Activity:
From the data below, return each line in which the string "Permission" is found.

[Dataset entries]
--- --- ---
Lemma marked_content_is_cut_witness :
  Pike.strip_marked false DemoPike.marked_stream
  = [ (["1"; "0"; "0"; "1"; "0"; "0"], "cm");
      (["/F2"; "11"], "Tf");
      (["(Results)"], "Tj") ].
Proof.
  assert (Hpre : Forall (fun i : Pike.Instruction => snd i <> "BDC")
                        [ (["1"; "0"; "0"; "1"; "0"; "0"], "cm") ])
    by (repeat (apply Forall_cons; [simpl; discriminate|]);
        apply Forall_nil).
  assert (Hbody : Forall (fun i : Pike.Instruction => snd i <> "EMC")
                         [ (["/F1"; "48"], "Tf"); (["(DRAFT)"], "Tj") ])
    by (repeat (apply Forall_cons; [simpl; discriminate|]);
        apply Forall_nil).
  exact (proj1 (PikeFacts.marked_content_is_cut
                  _ _ [ (["/F2"; "11"], "Tf"); (["(Results)"], "Tj") ]
                  ["/Artifact"; "<</Subtype /Watermark>>"] []
                  Hpre Hbody)).
Defined.

Lemma cleaned_document_is_saved_page_by_page_witness :
  Pike._remove_watermark DemoPike.world "in/a.pdf" "out"
  = ([Pike.Save "out/a.pdf" DemoPike.cleaned], Py.Ok (Some "in/a.pdf"))
  /\ List.length DemoPike.cleaned = 2%nat.
Proof.
  destruct (PikeFacts.cleaned_document_is_saved_page_by_page
              DemoPike.world "in/a.pdf" "out" DemoPike.good_pdf
              DemoPike.cleaned eq_refl eq_refl eq_refl)
    as (Hrun & Hlen & _).
  split; [exact Hrun | exact Hlen].
Defined.

Lemma remove_watermark_result_tells_what_was_saved_witness :
  Pike.saved (fst (Pike._remove_watermark DemoPike.world "in/broken.pdf"
                                          "out")) = [].
Proof.
  apply (proj1 (PikeFacts.remove_watermark_result_tells_what_was_saved
                  DemoPike.world "in/broken.pdf" "out")).
  vm_compute. reflexivity.
Defined.

Lemma written_documents_have_no_BDC_witness :
  Forall (fun page =>
            Forall (fun i : Pike.Instruction => snd i <> "BDC")
                   (Pike.Contents page))
         DemoPike.cleaned.
Proof.
  apply Forall_forall. intros page Hpage.
  apply Forall_forall. intros i Hi.
  apply (PikeFacts.written_documents_have_no_BDC
           DemoPike.world "in" "out" "out/a.pdf" DemoPike.cleaned page i);
    [vm_compute; in_list | exact Hpage | exact Hi].
Defined.

Lemma broken_file_does_not_stop_the_others_witness :
  Pike.saved (fst (Pike.remove_watermarks DemoPike.world "in" "out"))
  = [("out/a.pdf", DemoPike.cleaned); ("out/b.pdf", DemoPike.cleaned)]
  /\ snd (Pike.remove_watermarks DemoPike.world "in" "out") = Py.Ok tt.
Proof.
  destruct (PikeFacts.broken_file_does_not_stop_the_others
              DemoPike.world "in" "out" ["a.pdf"; ".DS_Store"]
              "broken.pdf" ["b.pdf"] "unable to find trailer dictionary"
              eq_refl (or_introl eq_refl)) as [Hsaved Hresult].
  rewrite Hsaved, Hresult. split; vm_compute; reflexivity.
Defined.

Lemma unhandled_error_ends_the_walk_witness :
  Pike.remove_watermarks DemoPike.world_denied "in" "out"
  = ([Pike.Save "out/a.pdf" DemoPike.cleaned],
     Py.Raise (Py.OSError "Permission denied")).
Proof.
  rewrite (PikeFacts.unhandled_error_ends_the_walk
             DemoPike.world_denied "in" "out" ["a.pdf"; ".DS_Store"]
             "broken.pdf" ["b.pdf"] (Py.OSError "Permission denied")
             eq_refl eq_refl eq_refl eq_refl).
  vm_compute. reflexivity.
Defined.


Lemma accelerator_only_for_detection_witness :
  In (Dask.Submit Dask.T_detect Dask.GPU (Some 8%Z)) (fst Demo.full_run)
  /\ use_semantic_detection (Demo.self true true true) = true.
Proof.
  assert (Hin : In (Dask.Submit Dask.T_detect Dask.GPU (Some 8%Z))
                   (fst Demo.full_run))
    by (vm_compute; in_list).
  split; [exact Hin|].
  exact (proj2 (proj2 (accelerator_only_for_detection
                         Demo.world (Demo.self true true true) "in" "ds"
                         "out" true false ["pdfs"] Dask.T_detect
                         (Some 8%Z) Hin))).
Defined.

Lemma no_parsable_document_no_table_witness :
  _ingest_local Demo.world_all_corrupt (Demo.self true true true) "in" "ds"
                "out" false false true ["pdfs"]
  = ([Dask.Submit (Dask.T_pdf_to_images "ds" "/tmp/cosmos/images"
                                        "in/b.pdf")
                  Dask.process None],
     Py.Raise (Py.KeyError "classes")).
Proof.
  apply (no_parsable_document_no_table
           Demo.world_all_corrupt (Demo.self true true true) "in" "ds"
           "out" false false true ["pdfs"] "/tmp/cosmos/images").
  - reflexivity.
  - intros pdf [<-|[]]. vm_compute. reflexivity.
Defined.

Lemma no_detection_no_table_witness :
  snd (_ingest_local DemoMore.world_blank_pages (Demo.self true true true)
                     "in" "ds" "out" false false true ["pdfs"])
  = Py.Raise (Py.KeyError "classes").
Proof.
  pose (items :=
          match snd (rasterize DemoMore.world_blank_pages
                               (Demo.self true true true) "in" "ds") with
          | Py.Ok items => items
          | Py.Raise _ => []
          end).
  pose (objs :=
          match Py.for_each (fun x => x)
                  (map (through_stages DemoMore.world_blank_pages false
                          (tl (order_for (Demo.self true true true)
                                         false true))) items) with
          | Py.Ok objs => objs
          | Py.Raise _ => []
          end).
  apply (no_detection_no_table
           DemoMore.world_blank_pages (Demo.self true true true) "in" "ds"
           "out" false false true ["pdfs"] items objs).
  - vm_compute. reflexivity.
  - vm_compute. reflexivity.
  - intros o Hin. vm_compute in Hin.
    repeat (destruct Hin as [<-|Hin]; [reflexivity|]). contradiction.
Defined.

Lemma without_geometry_the_image_size_is_recorded_witness :
  exists it,
    page_object Demo.world "ds" (Some "/tmp/cosmos/images") "c.pdf" None None
                "/tmp/cosmos/images/c.pdf_1" = Py.Ok it
    /\ obj_page_num (item_obj it) = 1%Z
    /\ obj_orig_w (item_obj it) = num_of_Z 5100%Z
    /\ obj_orig_h (item_obj it) = num_of_Z 6600%Z.
Proof.
  destruct (proj1 (without_geometry_the_image_size_is_recorded
                     Demo.world "ds" (Some "/tmp/cosmos/images") "in/c.pdf"
                     None)
                  "/tmp/cosmos/images/c.pdf_1" 1%Z (5100, 6600)%Z
                  eq_refl eq_refl)
    as (it & Hit & Hpage & Hw & Hh & _).
  exists it. repeat split; assumption.
Defined.

Lemma bad_page_box_is_not_absorbed_witness :
  pdf_to_images DemoMore.world_flat_page "ds" (Some "/tmp/cosmos/images")
                (Some "in/a.pdf")
  = Py.Raise Py.ZeroDivisionError
  /\ pdf_to_images DemoMore.world_no_limit "ds" (Some "/tmp/cosmos/images")
                   (Some "in/a.pdf")
     = Py.Raise (Py.TypeError "'NoneType' object is not subscriptable").
Proof.
  split.
  - assert (Hparse : parse_pdf DemoMore.world_flat_page "in/a.pdf"
                     = Py.Ok (Some Demo.meta_a,
                              Some [num_of_Z 0; num_of_Z 0; num_of_Z 0;
                                    num_of_Z 792]))
      by (vm_compute; reflexivity).
    assert (Hglob : Glob.glob "/tmp/cosmos/images"
                      (scandir DemoMore.world_flat_page
                               "/tmp/cosmos/images" "in/a.pdf")
                      (page_pattern "a.pdf")
                    = ["/tmp/cosmos/images/a.pdf_1";
                       "/tmp/cosmos/images/a.pdf_2"])
      by (vm_compute; reflexivity).
    assert (Hpage : page_num_of "/tmp/cosmos/images/a.pdf_1" = Py.Ok 1%Z)
      by (vm_compute; reflexivity).
    destruct (bad_page_box_is_not_absorbed
                DemoMore.world_flat_page "ds" (Some "/tmp/cosmos/images")
                "in/a.pdf" Demo.meta_a
                (Some [num_of_Z 0; num_of_Z 0; num_of_Z 0; num_of_Z 792])
                0%Z "/tmp/cosmos/images/a.pdf_1"
                ["/tmp/cosmos/images/a.pdf_2"] 1%Z (5100, 6600)%Z
                Hparse eq_refl Hglob Hpage eq_refl)
      as (_ & _ & Hzero).
    apply (Hzero (num_of_Z 0) (num_of_Z 792) eq_refl eq_refl).
    left. vm_compute. reflexivity.
  - assert (Hglob : Glob.glob "/tmp/cosmos/images"
                      (scandir DemoMore.world_no_limit
                               "/tmp/cosmos/images" "in/a.pdf")
                      (page_pattern "a.pdf")
                    = ["/tmp/cosmos/images/a.pdf_1";
                       "/tmp/cosmos/images/a.pdf_2"])
      by (vm_compute; reflexivity).
    assert (Hpage : page_num_of "/tmp/cosmos/images/a.pdf_1" = Py.Ok 1%Z)
      by (vm_compute; reflexivity).
    destruct (bad_page_box_is_not_absorbed
                DemoMore.world_no_limit "ds" (Some "/tmp/cosmos/images")
                "in/a.pdf" Demo.meta_a None
                0%Z "/tmp/cosmos/images/a.pdf_1"
                ["/tmp/cosmos/images/a.pdf_2"] 1%Z (5100, 6600)%Z
                eq_refl eq_refl Hglob Hpage eq_refl)
      as (Hnone & _).
    exact (Hnone eq_refl).
Defined.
--- --- ---
Finished task:
     Py.Raise (Py.OSError "Permission denied")).
             "broken.pdf" ["b.pdf"] (Py.OSError "Permission denied")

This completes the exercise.